Trinitarian Shell Game
This is quickly becoming an issue I harp on repeatedly.  But I think I do so with good reason considering how proudly modern Mormonism rejects the Trinity.  Look at the closing lines of verse 12:
...and he that will not believe me will not believe the Father who sent me. For behold, I am the Father, I am the light, and the life, and the truth of the world.
So does Latter-day Saint theology have one god or three gods?  

Maybe we should we just take the average and call it good with two gods.
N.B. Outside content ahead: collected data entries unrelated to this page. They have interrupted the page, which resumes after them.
(** [sub] rewrites the text as [rewritten] says, for a pattern that does
    not match the empty text. *)
Lemma sub_from_rewritten ps repl :
  1 <= min_len ps ->
  forall len s prev, length s <= len ->
    rewritten ps repl (fun p x => match_here ps p x = None) prev s (sub_from ps repl 0 prev s).
Proof.
  intros Hmin. induction len as [|len IH]; intros s prev Hlen.
  - destruct s; [|simpl in Hlen; lia]. simpl.
    destruct (match_len ps prev []) as [n|] eqn:E; [|constructor].
    apply match_len_Some in E as (ns & Hm & _).
    pose proof (matches_min_len _ _ _ _ Hm). pose proof (matches_length _ _ _ _ Hm).
    simpl in *. lia.
  - destruct s as [|c s].
    + simpl. destruct (match_len ps prev []) as [n|] eqn:E; [|constructor].
      apply match_len_Some in E as (ns & Hm & _).
      pose proof (matches_min_len _ _ _ _ Hm). pose proof (matches_length _ _ _ _ Hm).
      simpl in *. lia.
    + simpl in Hlen. simpl sub_from.
      destruct (match_len ps prev (c :: s)) as [[|n]|] eqn:E.
      * apply match_len_Some in E as (ns & Hm & Ht).
        pose proof (matches_min_len _ _ _ _ Hm). lia.
      * apply match_len_Some in E as (ns & Hm & Ht).
        pose proof (matches_length _ _ _ _ Hm) as Hl. rewrite Ht in Hl. simpl in Hl.
        rewrite sub_from_skip by lia.
        destruct (lookup_lt_is_Some_2 (c :: s) n ltac:(simpl; lia)) as [x Hx].
        assert (before (Some c) s n = Some x) as ->.
        { rewrite <- (before_cons prev). exact Hx. }
        change (drop n s) with (drop (S n) (c :: s)).
        pose proof (take_drop (S n) (c :: s)) as Hsplit.
        rewrite (take_S_r _ _ _ Hx) in Hsplit.
        rewrite <- Hsplit at 1.
        apply (rewritten_repl _ _ _ _ _ _ _ _ ns).
        -- rewrite Hsplit. exact Hm.
        -- rewrite Ht, length_app, length_take_le by (simpl; lia). simpl. lia.
        -- apply IH. rewrite length_drop. simpl. lia.
      * apply rewritten_keep; [by apply match_len_None|].
        apply IH. lia.
Qed.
The Evolution of the Afterlife
Verse 18 paints a grim picture of an afterlife that is much more black-and-white than the celebrated doctrines of the degrees of glory:
Therefore, repent all ye ends of the earth, and come unto me, and believe in my gospel, and be baptized in my name; for he that believeth and is baptized shall be saved; but he that believeth not shall be damned; and signs shall follow them that believe in my name.
This pretty clearly indicates a binary postmortal existence.  There's only the saved and the damned—there's no nuance of telestial or terrestrial kingdoms.  And there's no mention of the spirit world or anything we're accountable for outside of this life.  Beyond that, this verse makes it seem like all that is required for salvation is belief and baptism, which makes so much of the ordinance work of present-day Mormonism completely superfluous.  Where is eternal marriage?  Where is enduring to the end?  Where is the receipt of the Holy Ghost or the Priesthood?  Where is the endowment?

It seems pretty safe to say that some of the most important elements of the Plan of Salvation are missing, glossed over, or utterly ignored in the Book of Mormon.  This chapter is the perfect opportunity to mention such quintessential Mormon doctrines, and yet the book of scripture that launched the religious movement has dropped the ball yet again.